2. Bir mahkemenin Yargıtay Dairesince verilen bozma kararına uyması sonunda, kendisi için o kararda gösterilen şekilde inceleme ve araştırma yaparak, yine o kararda belirtilen hukuki esaslar gereğince hüküm verme yükümlülüğü doğar.
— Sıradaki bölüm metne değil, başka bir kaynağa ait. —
Lemma select_split (P : wpc -> bool) (jobs : list job) (ws : list wpc) :
  length (select (fun j pc => P pc && job_ok j) jobs ws)
  + length (select (fun j pc => P pc && negb (job_ok j)) jobs ws)
  = length (select (fun _ pc => P pc) jobs ws).
Proof.
  revert ws. induction jobs as [|j0 jobs IH]; intros [|pc0 ws]; simpl; try reflexivity.
  specialize (IH ws). destruct (P pc0), (job_ok j0); simpl; lia.
Qed.

(** ** Dictionaries *)

Lemma dict_set_keys {V : Type} (k : string) (v : V) (d : list (string * V)) :
  forall x, In x (dict_keys (dict_set k v d)) <-> x = k \/ In x (dict_keys d).
Proof.
  unfold dict_keys. induction d as [|[k' v'] d IH]; intros x; simpl.
  - intuition.
  - destruct (String.eqb_spec k k') as [-> | Hne]; simpl.
    + intuition.
    + rewrite IH. intuition.
Qed.

Lemma dict_set_NoDup {V : Type} (k : string) (v : V) (d : list (string * V)) :
  NoDup (dict_keys d) -> NoDup (dict_keys (dict_set k v d)).
Proof.
  unfold dict_keys. induction d as [|[k' v'] d IH]; simpl; intros H.
  - apply NoDup_cons. split; [apply not_elem_of_nil | constructor].
  - apply NoDup_cons in H as [Hn Hd].
    destruct (String.eqb_spec k k') as [-> | Hne]; simpl.
    + apply NoDup_cons. done.
    + apply NoDup_cons. split; [|by apply IH].
      intros Hin. apply list_elem_of_In in Hin.
      apply (dict_set_keys k v d) in Hin as [Hin | Hin]; [congruence|].
      apply Hn. by apply list_elem_of_In.
Qed.

Lemma select_insert_length (P : job -> wpc -> bool) (jobs : list job) (ws : list wpc)
    i j pc pc' :
  jobs !! i = Some j -> ws !! i = Some pc ->
  length (select P jobs (<[ i := pc' ]> ws)) + (if P j pc then 1 else 0)
  = length (select P jobs ws) + (if P j pc' then 1 else 0).
Proof.
  revert ws i. induction jobs as [|j0 jobs IH]; intros [|pc0 ws] [|i]; simpl;
    try discriminate.
  - intros [= ->] [= ->]. destruct (P j pc), (P j pc'); simpl; lia.
  - intros Hj Hpc. specialize (IH ws i Hj Hpc). destruct (P j0 pc0); simpl; lia.
Qed.

Lemma select_init (P : job -> wpc -> bool) (jobs : list job) :
  (forall j, P j W_wait_slot = false) ->
  select P jobs (map (fun _ => W_wait_slot) jobs) = [].
Proof.
  intros HP. induction jobs as [|j0 jobs IH]; simpl; [reflexivity|].
  by rewrite HP.
Qed.

Lemma lookup_init (jobs : list job) i pc :
  map (fun _ : job => W_wait_slot) jobs !! i = Some pc -> pc = W_wait_slot.
Proof.
  revert i. induction jobs as [|j0 jobs IH]; intros [|i]; simpl; try discriminate.
  - by intros [= <-].
  - apply IH.
Qed.

(** ** The invariant of the event loop *)

Lemma init_invariant (max_workers : nat) (jobs : list job) :
  invariant jobs (init max_workers jobs).
Proof.
  constructor; unfold init; cbn [workers successful failed scanned current
    reporter lock results observed].
  - apply length_map.
  - by rewrite select_init.
  - by rewrite select_init.
  - by rewrite select_init.
  - intros i pc Hpc Hrun. apply lookup_init in Hpc as ->. discriminate.
  - discriminate.
  - reflexivity.
  - intros k. by rewrite select_init.
  - constructor.
  - constructor.
Qed.

(** The running worker moves from [pc] to [pc']. *)
Lemma worker_moves (jobs : list job) (s s' : state) i j pc pc' :
  invariant jobs s ->
  jobs !! i = Some j -> workers s !! i = Some pc -> current s = Some (Worker i) ->
  workers s' = <[ i := pc' ]> (workers s) ->
  reporter s' = reporter s ->
  observed s' = observed s ->
  successful s' + (if counted pc && job_ok j then 1 else 0)
  = successful s + (if counted pc' && job_ok j then 1 else 0) ->
  failed s' + (if counted pc && negb (job_ok j) then 1 else 0)
  = failed s + (if counted pc' && negb (job_ok j) then 1 else 0) ->
  scanned s' + (if tallied pc then 1 else 0)
  = scanned s + (if tallied pc' then 1 else 0) ->
  current s' = Some (Worker i) \/ (current s' = None /\ running pc' = false) ->
  lock s' = (if holding pc' then Some (Worker i) else None) ->
  (results s' = results s /\ stored pc' = stored pc)
  \/ (results s' = dict_set (job_server j) (job_result j) (results s)
      /\ stored pc = false /\ stored pc' = true) ->
  invariant jobs s'.
Proof.
  intros [Hlen HS HF HC Hrun Hrp Hlk Hkeys Hnd Hob]
    Hj Hpc Hcur Hws Hrep Hobs Hsucc Hfail Hscan Hcurrent Hlock Hres.
  pose proof (lookup_lt_Some _ _ _ Hpc) as Hi.
  constructor.
  - by rewrite Hws, length_insert.
  - rewrite Hws.
    pose proof (select_insert_length (fun j pc => counted pc && job_ok j)
                  jobs (workers s) i j pc pc' Hj Hpc) as H.
    cbv beta in H. lia.
  - rewrite Hws.
    pose proof (select_insert_length (fun j pc => counted pc && negb (job_ok j))
                  jobs (workers s) i j pc pc' Hj Hpc) as H.
    cbv beta in H. lia.
  - rewrite Hws.
    pose proof (select_insert_length (fun _ pc => tallied pc)
                  jobs (workers s) i j pc pc' Hj Hpc) as H.
    cbv beta in H. lia.
  - intros k pck Hk Hr. rewrite Hws in Hk.
    apply list_lookup_insert_Some in Hk as [(<- & <- & _) | (Hne & Hk)].
    + destruct Hcurrent as [-> | [_ Hnr]]; [done | congruence].
    + specialize (Hrun k pck Hk Hr). congruence.
  - rewrite Hrep. intros Hr. specialize (Hrp Hr). congruence.
  - unfold holder. rewrite Hlock. destruct Hcurrent as [-> | [-> Hnr]].
    + by rewrite Hws, list_lookup_insert_eq.
    + by destruct pc'.
  - destruct Hres as [[-> Hst] | (-> & Hst & Hst')].
    + rewrite Hws.
      by rewrite (select_insert_same (fun _ pc => stored pc) jobs _ i j pc pc' Hj Hpc Hst).
    + intros k. rewrite dict_set_keys, Hws.
      destruct (select_insert_new (fun _ pc => stored pc) jobs (workers s)
                  i j pc pc' Hj Hpc Hst Hst') as [_ Hin].
      rewrite Hkeys, !in_map_iff. split.
      * intros [-> | (x & Hx & Hxin)].
        -- exists j. split; [done|]. apply Hin. by left.
        -- exists x. split; [done|]. apply Hin. by right.
      * intros (x & Hx & Hxin). apply Hin in Hxin as [-> | Hxin]; [by left|].
        right. by exists x.
  - destruct Hres as [[-> _] | (-> & _)]; [done | by apply dict_set_NoDup].
  - by rewrite Hobs.
Qed.

(** A worker that stands where it may be suspended leaves the lock free. *)
Lemma worker_lock (jobs : list job) (s : state) i pc :
  invariant jobs s -> workers s !! i = Some pc -> current s = Some (Worker i) ->
  lock s = if holding pc then Some (Worker i) else None.
Proof.
  intros Hinv Hpc Hcur. rewrite (inv_lock _ _ Hinv). unfold holder.
  by rewrite Hcur, Hpc.
Qed.

Lemma worker_step_invariant (jobs : list job) (s s' : state) i j pc :
  invariant jobs s ->
  jobs !! i = Some j -> workers s !! i = Some pc -> current s = Some (Worker i) ->
  worker_step i j pc s = Some s' ->
  invariant jobs s'.
Proof.
  intros Hinv Hj Hpc Hcur Hstep.
  pose proof (worker_lock jobs s i pc Hinv Hpc Hcur) as Hlock.
  pose proof (list_insert_id _ _ _ Hpc) as Hid.
  destruct pc as [|awaits| | | | | |]; cbn [worker_step] in Hstep;
    cbn [holding] in Hlock.
  - destruct (slots s); injection Hstep as <-.
    + apply (worker_moves jobs s _ i j W_wait_slot W_wait_slot Hinv Hj Hpc Hcur);
        cbn; rewrite ?Hid; auto.
    + apply (worker_moves jobs s _ i j W_wait_slot (W_probing (job_awaits j))
               Hinv Hj Hpc Hcur);
        cbn; auto.
  - destruct awaits as [|awaits]; injection Hstep as <-.
    + apply (worker_moves jobs s _ i j (W_probing 0) W_count Hinv Hj Hpc Hcur);
        cbn; auto.
    + apply (worker_moves jobs s _ i j (W_probing (S awaits)) (W_probing awaits)
               Hinv Hj Hpc Hcur);
        cbn; auto.
  - injection Hstep as <-.
    apply (worker_moves jobs s _ i j W_count W_wait_lock Hinv Hj Hpc Hcur);
      cbn; auto; destruct (job_ok j); cbn; lia.
  - rewrite Hlock in Hstep. injection Hstep as <-.
    apply (worker_moves jobs s _ i j W_wait_lock W_store Hinv Hj Hpc Hcur);
      cbn; auto.
  - injection Hstep as <-.
    apply (worker_moves jobs s _ i j W_store W_scanned Hinv Hj Hpc Hcur);
      cbn; auto.
  - injection Hstep as <-.
    apply (worker_moves jobs s _ i j W_scanned W_unlock Hinv Hj Hpc Hcur);
      cbn; auto; lia.
  - injection Hstep as <-.
    apply (worker_moves jobs s _ i j W_unlock W_done Hinv Hj Hpc Hcur);
      cbn; auto.
  - discriminate.
Qed.

(** While the reporter runs, every worker stands where it can be suspended. *)
Lemma workers_suspended (jobs : list job) (s : state) :
  invariant jobs s -> current s <> None ->
  (forall i, current s <> Some (Worker i)) ->
  forall i pc, workers s !! i = Some pc -> running pc = false.
Proof.
  intros Hinv _ Hcur i pc Hpc. destruct (running pc) eqn:Hrun; [|reflexivity].
  exfalso. exact (Hcur i (inv_running _ _ Hinv i pc Hpc Hrun)).
Qed.

(** What the reporter reads when no worker is between two of its statements. *)
Lemma quiescent_consistent (jobs : list job) (s : state) :
  invariant jobs s ->
  (forall i pc, workers s !! i = Some pc -> running pc = false) ->
  consistent jobs (mkSnapshot (scanned s) (successful s) (failed s) (results s)).
Proof.
  intros [Hlen HS HF HC Hrun Hrp Hlk Hkeys Hnd Hob] Hq.
  assert (Hct : select (fun _ pc => counted pc) jobs (workers s)
                = select (fun _ pc => tallied pc) jobs (workers s)).
  { apply select_ext. intros i j pc _ Hpc. specialize (Hq i pc Hpc). by destruct pc. }
  assert (Hst : select (fun _ pc => stored pc) jobs (workers s)
                = select (fun _ pc => tallied pc) jobs (workers s)).
  { apply select_ext. intros i j pc _ Hpc. specialize (Hq i pc Hpc). by destruct pc. }
  rewrite Hst in Hkeys.
  assert (Hlenr : length (results s) = length (dict_keys (results s))).
  { unfold dict_keys. by rewrite length_map. }
  unfold consistent. cbn [seen_successful seen_failed seen_scanned seen_results].
  split; [|split].
  - rewrite HS, HF, HC, <- Hct. apply (select_split counted).
  - rewrite Hlenr, HC.
    rewrite <- (length_map job_server (select _ jobs (workers s))).
    apply submseteq_length, NoDup_submseteq; [exact Hnd|].
    intros k Hk. apply list_elem_of_In, Hkeys. by apply list_elem_of_In.
  - intros Hservers. rewrite Hlenr, HC.
    rewrite <- (length_map job_server (select _ jobs (workers s))).
    apply Permutation_length, NoDup_Permutation; [exact Hnd | by apply select_NoDup |].
    intros k. rewrite !list_elem_of_In. apply Hkeys.
Qed.

Lemma reporter_step_invariant (jobs : list job) (s s' : state) b :
  invariant jobs s -> current s = Some Reporter ->
  reporter_step (reporter s) b s = Some s' ->
  invariant jobs s'.
Proof.
  intros Hinv Hcur Hstep.
  assert (Hq : forall i pc, workers s !! i = Some pc -> running pc = false).
  { apply (workers_suspended jobs s Hinv); rewrite Hcur; congruence. }
  pose proof (quiescent_consistent jobs s Hinv Hq) as Hsnap.
  assert (Hlock : lock s = if reading (reporter s) then Some Reporter else None).
  { rewrite (inv_lock _ _ Hinv). unfold holder. by rewrite Hcur. }
  destruct Hinv as [Hlen HS HF HC Hrun Hrp Hlk Hkeys Hnd Hob].
  assert (Hnone : forall (t : option task) i pc,
             workers s !! i = Some pc -> running pc = true -> t = Some (Worker i)).
  { intros t i pc Hpc Hr. rewrite (Hq i pc Hpc) in Hr. discriminate. }
  destruct (reporter s) eqn:Hpc; cbn [reporter_step] in Hstep; cbn [reading] in Hlock.
  - destruct b; injection Hstep as <-; constructor;
      cbn [workers successful failed scanned current reporter lock results
           observed suspend set_reporter set_lock]; auto.
    all: try (apply Hnone).
    all: unfold holder; cbn [current reporter suspend set_reporter].
    all: rewrite ?Hcur, ?Hpc; cbn [reporting reading]; auto; discriminate.
  - rewrite Hlock in Hstep. injection Hstep as <-. constructor;
      cbn [workers successful failed scanned current reporter lock results
           observed suspend set_reporter set_lock]; auto.
    all: try (apply Hnone).
    unfold holder; cbn [current reporter suspend set_reporter set_lock].
    by rewrite Hcur.
  - injection Hstep as <-. constructor;
      cbn [workers successful failed scanned current reporter lock results
           observed suspend set_reporter set_lock]; auto.
    all: try (apply Hnone).
    all: try discriminate.
    unfold holder; cbn [current reporter suspend set_reporter set_lock].
    by rewrite Hcur.
  - injection Hstep as <-. constructor;
      cbn [workers successful failed scanned current reporter lock results
           observed suspend set_reporter set_lock]; auto.
    all: try (apply Hnone).
    all: try discriminate.
    unfold holder; cbn [current reporter suspend set_reporter set_lock].
    by rewrite Hcur.
Qed.

Lemma pick_invariant (jobs : list job) (s : state) (t : task) :
  invariant jobs s -> current s = None ->
  invariant jobs
    {| scanned := scanned s; successful := successful s; failed := failed s;
       results := results s; lock := lock s; slots := slots s;
       current := Some t; reporter := reporter s; workers := workers s;
       observed := observed s |}.
Proof.
  intros [Hlen HS HF HC Hrun Hrp Hlk Hkeys Hnd Hob] Hcur.
  constructor;
    cbn [workers successful failed scanned current reporter lock results observed];
    auto.
  - intros i pc Hpc Hr. specialize (Hrun i pc Hpc Hr). congruence.
  - intros Hr. specialize (Hrp Hr). congruence.
  - rewrite Hlk. unfold holder.
    cbn [workers successful failed scanned current reporter lock results observed].
    rewrite Hcur. destruct t as [|i].
    + destruct (reading (reporter s)) eqn:Hrd; [|reflexivity].
      assert (reporting (reporter s) = true) as Hr by (by destruct (reporter s)).
      specialize (Hrp Hr). congruence.
    + destruct (workers s !! i) as [pc|] eqn:Hpc; [|reflexivity].
      destruct (holding pc) eqn:Hh; [|reflexivity].
      assert (running pc = true) as Hr by (by destruct pc).
      specialize (Hrun i pc Hpc Hr). congruence.
Qed.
Usuli kazanılmış hak olarak tanımlanan bu olgu mahkemeye, hükmüne uyduğu Yargıtay bozma kararında belirtilen çerçevede işlem yapma ve hüküm kurma zorunluluğu getirmektedir (09.05.1960 tarihli ve 21/9 sayılı YİBK).
3. Değerlendirme
Karar düzeltme yoluyla incelenen karar, tarafların karşılıklı iddia ve savunmalarına, dayandıkları belgelere, uyuşmazlığa uygulanması gereken hukuk kuralları ile hukuki ilişkinin nitelendirilmesine, dava şartlarına, yargılama ve ispat kuralları ile kararda belirtilen gerekçelere ve özellikle bozmaya uyularak verilen mahkeme kararında bir isabetsizlik bulunmamasına göre davacı vekilinin karar düzeltme isteminin reddine karar vermek gerekir.
VIII. KARAR
Açıklanan sebeplerle;
Davacı vekilinin karar düzeltme isteminin REDDİNE,
Aşağıda yazılı para cezası ile karar düzeltme harcının düzeltme isteyene yükletilmesine,
12.10.2023 tarihinde oy birliğiyle karar verildi.